» DATA FOR THE TASK

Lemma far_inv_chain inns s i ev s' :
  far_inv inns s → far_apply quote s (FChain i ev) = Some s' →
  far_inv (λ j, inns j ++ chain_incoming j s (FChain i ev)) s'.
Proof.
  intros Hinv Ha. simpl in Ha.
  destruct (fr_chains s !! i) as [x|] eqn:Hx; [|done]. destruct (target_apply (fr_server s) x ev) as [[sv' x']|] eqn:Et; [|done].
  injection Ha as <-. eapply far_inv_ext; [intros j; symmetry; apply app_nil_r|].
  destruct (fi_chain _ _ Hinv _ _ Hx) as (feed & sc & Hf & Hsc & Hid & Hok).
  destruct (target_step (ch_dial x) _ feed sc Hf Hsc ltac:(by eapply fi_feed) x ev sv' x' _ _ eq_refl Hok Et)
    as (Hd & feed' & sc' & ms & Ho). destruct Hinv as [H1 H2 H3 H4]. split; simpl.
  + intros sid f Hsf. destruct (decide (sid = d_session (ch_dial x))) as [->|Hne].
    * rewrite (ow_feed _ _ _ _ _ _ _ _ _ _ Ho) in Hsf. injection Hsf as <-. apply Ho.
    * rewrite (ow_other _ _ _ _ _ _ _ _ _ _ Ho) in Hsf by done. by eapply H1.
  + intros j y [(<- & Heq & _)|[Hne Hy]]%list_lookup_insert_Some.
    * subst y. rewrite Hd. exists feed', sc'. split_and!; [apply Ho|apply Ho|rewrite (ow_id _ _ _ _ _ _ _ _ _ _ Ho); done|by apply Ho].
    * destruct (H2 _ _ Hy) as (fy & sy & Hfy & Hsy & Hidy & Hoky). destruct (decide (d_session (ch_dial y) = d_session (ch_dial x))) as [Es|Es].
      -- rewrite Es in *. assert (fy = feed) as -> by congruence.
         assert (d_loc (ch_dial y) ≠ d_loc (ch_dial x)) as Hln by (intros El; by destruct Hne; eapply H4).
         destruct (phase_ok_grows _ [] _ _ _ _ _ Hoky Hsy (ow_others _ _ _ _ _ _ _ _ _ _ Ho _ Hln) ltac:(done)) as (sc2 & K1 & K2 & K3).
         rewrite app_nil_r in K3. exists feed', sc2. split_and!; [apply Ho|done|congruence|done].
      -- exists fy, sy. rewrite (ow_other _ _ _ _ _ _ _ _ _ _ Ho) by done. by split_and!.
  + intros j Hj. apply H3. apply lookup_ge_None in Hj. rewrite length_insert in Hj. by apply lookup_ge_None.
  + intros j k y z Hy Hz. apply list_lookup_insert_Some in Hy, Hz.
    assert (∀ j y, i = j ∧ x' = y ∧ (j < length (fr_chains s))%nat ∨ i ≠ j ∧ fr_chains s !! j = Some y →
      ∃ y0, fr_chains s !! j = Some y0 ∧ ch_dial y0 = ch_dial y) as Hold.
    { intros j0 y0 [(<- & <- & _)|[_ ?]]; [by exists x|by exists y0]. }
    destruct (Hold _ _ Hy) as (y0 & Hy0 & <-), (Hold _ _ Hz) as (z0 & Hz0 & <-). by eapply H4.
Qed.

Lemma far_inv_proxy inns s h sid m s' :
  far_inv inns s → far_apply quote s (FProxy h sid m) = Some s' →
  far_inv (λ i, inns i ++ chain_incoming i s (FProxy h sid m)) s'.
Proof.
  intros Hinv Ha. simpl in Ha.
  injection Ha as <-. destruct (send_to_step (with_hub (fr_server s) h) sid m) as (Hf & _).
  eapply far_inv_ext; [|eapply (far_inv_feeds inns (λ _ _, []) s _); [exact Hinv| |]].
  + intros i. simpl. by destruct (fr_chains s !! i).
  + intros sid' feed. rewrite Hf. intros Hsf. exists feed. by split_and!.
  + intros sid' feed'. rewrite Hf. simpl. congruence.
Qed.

» ACTIVITY
For each line of the material that contains "injection", return a copy.

» SOLVED PROBLEM
  injection Ha as <-. eapply far_inv_ext; [intros j; symmetry; apply app_nil_r|].
    * rewrite (ow_feed _ _ _ _ _ _ _ _ _ _ Ho) in Hsf. injection Hsf as <-. apply Ho.
  injection Ha as <-. destruct (send_to_step (with_hub (fr_server s) h) sid m) as (Hf & _).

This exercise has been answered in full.